5 thoughts on “Natural IVF in Japan”

  1. This is really good information to know! I didn’t even know natural IVF existed! I’ll pass this information on to the husband and see what he thinks. My main problem with IVF is all the drugs they give you.

    Liked by 1 person

    1. I’m glad this is helpful information.

      I’ve struggled with infertility for over five years of TTC. I didn’t know of natural IVF until a year and a half ago.

      None of the doctors at the other clinics ever mentioned or even suggested it!

      Few clinics want to do it because it isn’t as lucrative as chemical IVF.

      Liked by 1 person

  2. I’m sorry you’ve been through so much. I can only imagine how hard it must have been to come so close but then lose a baby at 17 weeks. I did read somewhere that women who manage to get pregnant at all with IVF have a better chance of it eventually working. That probably doesn’t offer much comfort though. I’ve been wondering recently whether natural IVF might be good in my case too. I’ve read it can be great for poor responders since the quality of the eggs aren’t affected. It takes way more cycles to work though. We made an appointment at another clinic further away from where we live and they offer it there so I’ll definitely be asking whether it might be something in my case.

    Liked by 1 person

    1. It offers some comfort and hope. I just hope I have enough good eggs left to get a second chance.

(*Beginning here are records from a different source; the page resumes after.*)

Lemma has_default_designate o ownerID id set t : t !! id = Some set → KeySet_OwnerID set = ownerID → has_default o t → has_default o (designate ownerID id set t).
Proof.
  intros Hid Ho (i & a & Ha & Eo & D). destruct (decide (o = ownerID)) as [->|Hne].
  - exists id, (with_default true set). unfold designate. by rewrite lookup_insert_eq.
  - exists i, a. split; [|done]. unfold designate. rewrite lookup_insert_ne by congruence. rewrite lookup_fmap, Ha. simpl. unfold clear_default.
    by rewrite bool_decide_eq_false_2 by congruence.
Qed.

Lemma has_default_update o t id a b : t !! id = Some a → same_identity a b → has_default o t → has_default o (<[id := b]> t).
Proof.
  intros Ha (_ & E2 & _ & E4) (i & x & Hx & Ho & D). destruct (decide (i = id)) as [->|Hne].
  - exists id, b. rewrite lookup_insert_eq. rewrite E2, E4. simplify_eq. done.
  - exists i, x. by rewrite lookup_insert_ne.
Qed.

Lemma has_default_create o t id b : t !! id = None → has_default o t → has_default o (<[id := b]> t).
Proof. intros Hf (i & x & Hx & H). exists i, x. rewrite lookup_insert_ne by congruence. done. Qed.

(** How many rows an owner has depends on the owners of the rows only. *)
Definition owned_rows (o : gostring) (t : gmap gostring KeySet) : nat := length (filter (.= o) (rows (KeySet_OwnerID <$> t))).

Lemma sets_of_owned_rows o d : length (sets_of o d) = owned_rows o (keysets d).
Proof.
  unfold sets_of, owned_rows, rows. rewrite map_to_list_fmap, <- list_fmap_compose.
  induction (map_to_list (keysets d)) as [|x l IH]; [done|]. rewrite !fmap_cons, !filter_cons. simpl. repeat case_decide; simpl; try done; lia.
Qed.

Lemma owned_rows_owners o t t' : KeySet_OwnerID <$> t' = KeySet_OwnerID <$> t → owned_rows o t' = owned_rows o t.
Proof. unfold owned_rows. by intros ->. Qed.

Lemma owners_update (t : gmap gostring KeySet) id a b : t !! id = Some a → KeySet_OwnerID b = KeySet_OwnerID a → KeySet_OwnerID <$> <[id := b]> t = KeySet_OwnerID <$> t.
Proof. intros Ha E. rewrite fmap_insert, E. apply insert_id. by rewrite lookup_fmap, Ha. Qed.
Lemma moves_ret P {A} (a : A) : moves P (st_ret a).
Proof. intros d _. wp_step. constructor. Qed.
Lemma moves_fail P {A} e : moves P (@st_fail conn A e).
Proof. intros d _. wp_step. constructor. Qed.
Lemma moves_query P {A} (f : db → A) : moves P (query f).
Proof. intros d _. wp_step; constructor. Qed.
Lemma moves_query_row P {A} (f : db → option A) : moves P (query_row f).
Proof. intros d _. wp_step; [constructor|]. destruct (f d); constructor. Qed.
Lemma moves_bind P {A B} (m : stM conn A) (f : A → stM conn B) : moves P m → (∀ a, moves P (f a)) → moves P (st_bind m f).
Proof.
  intros Hm Hf d Hok. wp_step. eapply wp_mono; [by apply Hm|]. intros [a|e] d' H; [|done].
  eapply wp_mono; [apply Hf; by eapply hsteps_ok|]. intros r d2 H2. by eapply steps_app.
Qed.
Lemma moves_try P {A B} (m : stM conn A) (f : result A → stM conn B) : moves P m → (∀ a, moves P (f a)) → moves P (st_try m f).
Proof.
  intros Hm Hf d Hok. wp_step. eapply wp_mono; [by apply Hm|]. intros r d' H.
  eapply wp_mono; [apply Hf; eapply hsteps_ok; [exact H|done]|]. intros r' d2 H2. exact (steps_app _ _ _ _ H H2).
Qed.
Lemma moves_WithTx P {A} (m : stM conn A) : moves P m → moves P (WithTx m).
Proof.
  intros Hm d Hok. wp_step; [constructor|]. eapply wp_mono; [by apply Hm|].
  intros [a|e] d' H; [split; [exact H|intros _ e]|]; apply steps_nil.
Qed.
Lemma moves_withLocalTx P {A} tx (m : stM conn A) : moves P m → moves P (withLocalTx tx m).
Proof. intros Hm. destruct tx; [done|by apply moves_WithTx]. Qed.
Lemma moves_ret_or P {A} (r : result A) : moves P (ret_or r).
Proof. destruct r; [apply moves_ret|apply moves_fail]. Qed.
Lemma moves_Emit P {U : UnicodeData} st ev : moves P (Emit st ev).
Proof. intros d _. apply wp_Emit; [intros; apply steps_nil|]. intros; apply steps_nil. Qed.

Lemma wp_update_moves P sel upd id d : (∀ r, sel d = Some r → handles d !! id = Some r) → (∀ r, row_keeps r (upd r)) →
  (∀ r, handles d !! id = Some r → well_folded id r → well_folded id (upd r)) →
  wp false (update_handle sel upd id) d (λ _ d', steps (hstep P) (handles d) (handles d') ∧
    ∀ j r, handles d !! j = Some r → ∃ r', handles d' !! j = Some r' ∧ row_keeps r r').
Proof.
  intros Hsel Hupd Hfold.
  assert (∀ j r, handles d !! j = Some r → ∃ r', handles d !! j = Some r' ∧ row_keeps r r') as Hsame by (intros j r H; exists r; by split_and!).
  unfold update_handle. wp_step. wp_step; [by split; [apply steps_nil|]|].
  destruct (sel d) as [r|] eqn:Es; [|wp_step; by split; [apply steps_nil|]].
  destruct (negb _); [by split; [apply steps_nil|]|]. destruct (clashes id (upd r) d) eqn:Ec; [by split; [apply steps_nil|]|].
  specialize (Hsel _ eq_refl). wp_step; [done|]. split.
  - apply steps_one. eapply hs_update; [done..|by apply Hfold|by apply clashes_false].
  - intros j x Hx. simpl. destruct (decide (id = j)) as [<-|Hne]; [|rewrite lookup_insert_ne by done; by apply Hsame].
    rewrite lookup_insert_eq. exists (upd r). split; [done|]. by simplify_eq.
Qed.

Lemma moves_update P sel upd id : (∀ d r, sel d = Some r → handles d !! id = Some r) → (∀ r, row_keeps r (upd r)) →
  (∀ r, well_folded id r → well_folded id (upd r)) → moves P (update_handle sel upd id).
Proof. intros Hsel Hupd Hfold d _. eapply wp_mono; [apply wp_update_moves; auto|]. by intros r d' [? _]. Qed.

Lemma owned_handle_Some ownerID id d r : owned_handle ownerID id d = Some r → handles d !! id = Some r.
Proof. intros H. by apply of_owner_Some in H as [? _]. Qed.

Lemma moves_Register P h : moves P (handle_Register h).
Proof.
  unfold handle_Register, refuseIfFoldStale. apply moves_bind; [apply moves_bind; [apply moves_query|]; intros []; [apply moves_fail|apply moves_ret]|]. intros _ d _.
  wp_step. wp_step; [apply steps_nil|]. destruct (handles d !! Handle_ID h) eqn:Eh; [apply steps_nil|]. destruct (negb _); [apply steps_nil|].
  destruct (clashes _ _ d) eqn:Ec; [apply steps_nil|]. destruct (owners d !! _); [|apply steps_nil]. wp_step. apply steps_one. apply hs_register; [done|by apply clashes_false].
Qed.

Lemma moves_Release now id : moves (λ r, lapsed now (hr_handle r) = true) (handle_Release id now).
Proof.
  intros d _. unfold handle_Release. wp_step. wp_step; [apply steps_nil|]. destruct (handles d !! id) as [r|] eqn:Er; [|wp_step; apply steps_nil].
  destruct (lapsed now (hr_handle r)) eqn:El; wp_step; try done; [|apply steps_nil]. apply steps_one. by eapply hs_release.
Qed.
End moves.
Create HintDb moves.
#[export] Hint Resolve moves_ret moves_fail moves_query moves_query_row moves_WithTx moves_withLocalTx moves_ret_or moves_Emit moves_Register moves_Release : moves.
#[export] Hint Extern 2 (moves _ (st_bind _ _)) => apply moves_bind; [|intros ?] : moves.
#[export] Hint Extern 2 (moves _ (st_try _ _)) => apply moves_try; [|intros ?] : moves.
#[export] Hint Extern 3 (moves _ (match ?x with _ => _ end)) => destruct x : moves.

Section calls.
Context {UF : UnicodeFold} {U : UnicodeData} (s : handle_service).

Lemma moves_Update P tx h : moves P (handle_Update tx h).
Proof.
  unfold handle_Update. apply moves_withLocalTx, moves_bind; [apply moves_query_row|]. intros name. destruct (negb _); [apply moves_fail|].
  apply moves_update; [apply owned_handle_Some|by intros r; split_and!|done].
Qed.
#[local] Hint Resolve moves_Update : moves.
#[local] Hint Unfold handle_GetByName handle_GetActiveByOwner handle_ListByOwner handle_ListStaleFolds handle_emitTx : moves.

Lemma moves_Rename P now now' newID st ownerID name requestID : moves P (handle_Rename s now now' newID st ownerID name requestID).
Proof.
  unfold handle_Rename, rename_tx, handle_claim, handle_GetByName, handle_GetActiveByOwner, handle_ListByOwner, handle_emitTx.
  destruct (bool_decide _); [auto with moves|]. destruct (Guard_Check _ _ _ _); [auto with moves|].
  apply moves_try; [apply moves_WithTx|intros []; auto with moves]. apply moves_bind; [auto with moves|]. intros old.
  destruct (bool_decide _); [auto with moves|]. apply moves_bind; [auto with moves|]. intros held. destruct (_ && _); [auto with moves|].
  apply moves_bind; [auto with moves|]. intros details. apply moves_bind; [auto with moves|]. intros _.
  apply moves_bind; [|intros claimed; auto with moves]. apply moves_try; [auto with moves|]. intros [existing|e].
  - destruct (_ || _); auto with moves.
  - destruct (errors_is _ _); auto with moves.
Qed.

Lemma moves_ReleaseExpired now sts limit : moves (λ r, lapsed now (hr_handle r) = true) (handle_ReleaseExpired now sts limit).
Proof.
  unfold handle_ReleaseExpired, handle_ListExpiredQuarantine. apply moves_try; [destruct (limit <=? 0); auto with moves|]. intros [hs|e]; [|auto with moves].
  generalize 0. revert sts. induction hs as [|h hs IH]; intros sts n; simpl; [auto with moves|].
  destruct (handleDetails _ _); [|auto with moves]. apply moves_try; [unfold release_tx, handle_emitTx; auto with moves|].
  intros []; [auto with moves|]. destruct (errors_is _ _); auto with moves.
Qed.

(** *** Refolding

    The transaction works from the handles it listed: as long as it runs, each of them
    is in the table under its name. *)
Definition listed (hs : list Handle) (t : gmap gostring HandleRow) : Prop :=
  ∀ h, h ∈ hs → ∃ r, t !! Handle_ID h = Some r ∧ row_name r = Handle_Name h.

Definition refolds (P : HandleRow → Prop) (hs : list Handle) {A} (m : stM conn A) : Prop :=
  ∀ d, listed hs (handles d) → wp false m d (λ _ d', steps (hstep P) (handles d) (handles d') ∧ listed hs (handles d')).

Lemma refolds_ret P hs {A} (a : A) : refolds P hs (st_ret a).
Proof. intros d H. wp_step. split; [apply steps_nil|done]. Qed.
Lemma refolds_bind P hs {A B} (m : stM conn A) (f : A → stM conn B) :
  refolds P hs m → (∀ a, refolds P hs (f a)) → refolds P hs (st_bind m f).
Proof.
  intros Hm Hf d Hl. wp_step. eapply wp_mono; [by apply Hm|]. intros [a|e] d' [H Hl']; [|done].
  eapply wp_mono; [by apply Hf|]. intros r d2 [H2 ?]. split; [by eapply steps_app|done].
Qed.
Lemma refolds_update P hs upd id : (∀ r, row_keeps r (upd r)) →
  (∀ d r, listed hs (handles d) → handles d !! id = Some r → well_folded id r → well_folded id (upd r)) →
  refolds P hs (update_handle (λ d, handles d !! id) upd id).
Proof.
  intros Hupd Hfold d Hl. eapply wp_mono; [by apply wp_update_moves; [done..|]; intros; eapply Hfold|].
  intros _ d' [H Hrows]. split; [done|]. intros h Hh. destruct (Hl _ Hh) as (r & Hr & Hn).
  destruct (Hrows _ _ Hr) as (r' & ? & _ & _ & ?). exists r'. split; [done|congruence].
Qed.
Lemma refolds_Quarantine P hs id now : refolds P hs (handle_QuarantineLookalike id now).
Proof. by apply refolds_update; [intros r; split_and!|]. Qed.
Lemma refolds_SetFold P hs id fold now : fold = foldPlaceholder id ∨ (∃ h, h ∈ hs ∧ Handle_ID h = id ∧ Skeleton (Handle_Name h) = fold) →
  refolds P hs (handle_SetFold id fold TableVersion now).
Proof.
  intros Hf. apply refolds_update; [by intros r; split_and!|]. intros d r Hl Hr _ _.
  destruct Hf as [->|(h & Hh & <- & <-)]; [by right|left]. destruct (Hl _ Hh) as (r' & Hr' & Hn). simplify_eq. by rewrite <- Hn.
Qed.
Lemma refolds_emit P hs st h name : refolds P hs (emitQuarantine st h name).
Proof.
  intros d Hl. unfold emitQuarantine. destruct (D_err _); [wp_step; by split; [apply steps_nil|]|].
  apply wp_Emit; intros; (split; [apply steps_nil|done]).
Qed.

      I am a very poor responder. Natural IVF is the only thing that ever worked for me.

      I do warn you of one thing about natural IVF. Some clinics will try to discourage it because it isn’t the cash cow that chemical IVF is.

      I hope you don’t run across that type. Of course, that type usually never offers it at all.

      Good luck to you! I hope you strike gold at your next clinic. *Thoughts and prayers*


  3. Thank you for sharing this. It must have been awful to lose your son so far along… I’m so sorry. I am also a slow responder with endometriosis. We were considering natural cycle IVF if we had gone private, but in the end we had a successful cycle from our final NHS “free” cycle where you don’t get to choose the protocol. If that hadn’t worked, I am pretty sure we would have pursued natural / mild IVF. I think it makes more sense. Wishing you lots of luck.